> _Your objective_:
How many lines in the listing below include the word "InStock"? Reply with the count alone.

> _Provided information_:
------------------------------------------------------------

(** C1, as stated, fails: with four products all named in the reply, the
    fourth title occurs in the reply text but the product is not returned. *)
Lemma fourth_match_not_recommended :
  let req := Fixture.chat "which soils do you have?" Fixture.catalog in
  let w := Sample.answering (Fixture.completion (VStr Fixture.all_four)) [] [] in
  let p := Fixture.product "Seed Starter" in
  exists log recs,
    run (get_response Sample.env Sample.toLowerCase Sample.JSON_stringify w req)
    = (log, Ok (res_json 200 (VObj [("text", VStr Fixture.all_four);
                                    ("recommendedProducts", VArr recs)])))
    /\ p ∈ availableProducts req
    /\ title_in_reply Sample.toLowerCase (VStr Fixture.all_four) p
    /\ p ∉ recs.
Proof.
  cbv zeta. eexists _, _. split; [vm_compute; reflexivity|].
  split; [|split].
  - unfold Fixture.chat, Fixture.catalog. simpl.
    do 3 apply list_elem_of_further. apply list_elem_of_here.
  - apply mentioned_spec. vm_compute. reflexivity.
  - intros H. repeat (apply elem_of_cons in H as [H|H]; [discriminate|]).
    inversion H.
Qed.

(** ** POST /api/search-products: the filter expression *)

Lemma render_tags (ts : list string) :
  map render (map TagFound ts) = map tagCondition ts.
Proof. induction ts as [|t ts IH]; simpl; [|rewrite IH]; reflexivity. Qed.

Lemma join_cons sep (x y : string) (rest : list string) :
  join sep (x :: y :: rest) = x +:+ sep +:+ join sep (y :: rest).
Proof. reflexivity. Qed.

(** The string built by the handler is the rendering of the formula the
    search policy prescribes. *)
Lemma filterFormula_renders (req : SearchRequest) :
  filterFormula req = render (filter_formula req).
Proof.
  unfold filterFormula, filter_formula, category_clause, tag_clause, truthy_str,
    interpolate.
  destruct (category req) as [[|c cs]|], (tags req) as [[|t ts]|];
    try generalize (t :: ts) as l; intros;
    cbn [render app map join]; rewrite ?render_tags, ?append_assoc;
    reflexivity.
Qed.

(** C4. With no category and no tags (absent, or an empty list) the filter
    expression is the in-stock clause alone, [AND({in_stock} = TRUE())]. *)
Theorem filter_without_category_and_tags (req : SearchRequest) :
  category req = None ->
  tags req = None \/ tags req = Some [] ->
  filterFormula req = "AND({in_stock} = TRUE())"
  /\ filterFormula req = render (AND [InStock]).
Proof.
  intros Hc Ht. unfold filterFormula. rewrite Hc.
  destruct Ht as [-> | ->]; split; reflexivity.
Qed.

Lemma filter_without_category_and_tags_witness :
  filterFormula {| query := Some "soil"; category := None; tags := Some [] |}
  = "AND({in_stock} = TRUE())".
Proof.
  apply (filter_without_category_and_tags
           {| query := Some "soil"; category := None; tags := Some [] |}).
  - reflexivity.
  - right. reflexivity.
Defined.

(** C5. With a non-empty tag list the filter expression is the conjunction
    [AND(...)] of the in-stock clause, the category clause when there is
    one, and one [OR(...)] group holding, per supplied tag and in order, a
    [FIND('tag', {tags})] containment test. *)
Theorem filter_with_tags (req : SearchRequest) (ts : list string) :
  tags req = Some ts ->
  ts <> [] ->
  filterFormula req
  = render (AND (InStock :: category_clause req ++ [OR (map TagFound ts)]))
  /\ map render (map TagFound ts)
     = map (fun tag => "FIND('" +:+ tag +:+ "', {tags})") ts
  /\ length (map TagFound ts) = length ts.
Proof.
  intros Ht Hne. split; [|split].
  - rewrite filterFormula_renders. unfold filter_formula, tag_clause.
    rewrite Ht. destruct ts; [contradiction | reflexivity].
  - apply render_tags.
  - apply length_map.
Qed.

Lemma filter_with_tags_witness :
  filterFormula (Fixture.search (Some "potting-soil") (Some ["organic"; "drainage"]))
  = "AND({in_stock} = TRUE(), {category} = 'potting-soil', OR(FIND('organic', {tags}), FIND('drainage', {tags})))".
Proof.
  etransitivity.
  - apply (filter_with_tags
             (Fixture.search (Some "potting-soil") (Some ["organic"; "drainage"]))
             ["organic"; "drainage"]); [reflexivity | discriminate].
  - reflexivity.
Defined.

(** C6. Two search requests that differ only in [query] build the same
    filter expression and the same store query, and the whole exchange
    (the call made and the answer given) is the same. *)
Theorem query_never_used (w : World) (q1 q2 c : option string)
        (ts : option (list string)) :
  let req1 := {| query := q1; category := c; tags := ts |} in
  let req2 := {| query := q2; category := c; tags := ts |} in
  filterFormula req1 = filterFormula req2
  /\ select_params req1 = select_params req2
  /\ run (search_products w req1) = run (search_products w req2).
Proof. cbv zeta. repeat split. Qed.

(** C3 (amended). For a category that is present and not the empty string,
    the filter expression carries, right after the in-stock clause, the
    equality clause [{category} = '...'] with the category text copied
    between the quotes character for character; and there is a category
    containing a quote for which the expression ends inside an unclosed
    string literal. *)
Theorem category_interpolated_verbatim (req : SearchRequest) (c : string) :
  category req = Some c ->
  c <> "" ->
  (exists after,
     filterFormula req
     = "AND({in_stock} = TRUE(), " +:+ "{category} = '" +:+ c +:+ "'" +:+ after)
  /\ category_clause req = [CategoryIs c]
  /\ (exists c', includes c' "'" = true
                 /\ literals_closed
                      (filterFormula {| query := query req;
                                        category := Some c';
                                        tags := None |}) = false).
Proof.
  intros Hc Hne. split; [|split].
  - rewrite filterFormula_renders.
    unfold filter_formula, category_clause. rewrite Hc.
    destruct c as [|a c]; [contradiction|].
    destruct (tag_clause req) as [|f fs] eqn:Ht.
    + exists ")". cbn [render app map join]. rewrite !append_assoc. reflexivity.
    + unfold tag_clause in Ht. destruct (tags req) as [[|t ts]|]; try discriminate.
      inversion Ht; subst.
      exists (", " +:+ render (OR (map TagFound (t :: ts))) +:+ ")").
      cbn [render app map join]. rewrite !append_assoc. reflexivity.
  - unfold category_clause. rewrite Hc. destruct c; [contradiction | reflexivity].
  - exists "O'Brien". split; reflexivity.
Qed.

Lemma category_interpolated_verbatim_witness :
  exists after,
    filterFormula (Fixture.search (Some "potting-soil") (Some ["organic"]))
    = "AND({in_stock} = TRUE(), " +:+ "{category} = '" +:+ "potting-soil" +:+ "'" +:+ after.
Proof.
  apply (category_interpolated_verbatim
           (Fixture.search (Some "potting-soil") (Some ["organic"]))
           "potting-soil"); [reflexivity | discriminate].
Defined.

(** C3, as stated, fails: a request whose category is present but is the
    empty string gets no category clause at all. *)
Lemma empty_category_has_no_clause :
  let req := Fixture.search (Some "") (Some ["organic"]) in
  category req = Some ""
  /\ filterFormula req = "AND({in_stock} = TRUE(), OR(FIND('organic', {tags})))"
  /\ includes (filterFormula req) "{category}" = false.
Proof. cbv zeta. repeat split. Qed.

------------------------------------------------------------

> _Worked solution_:
2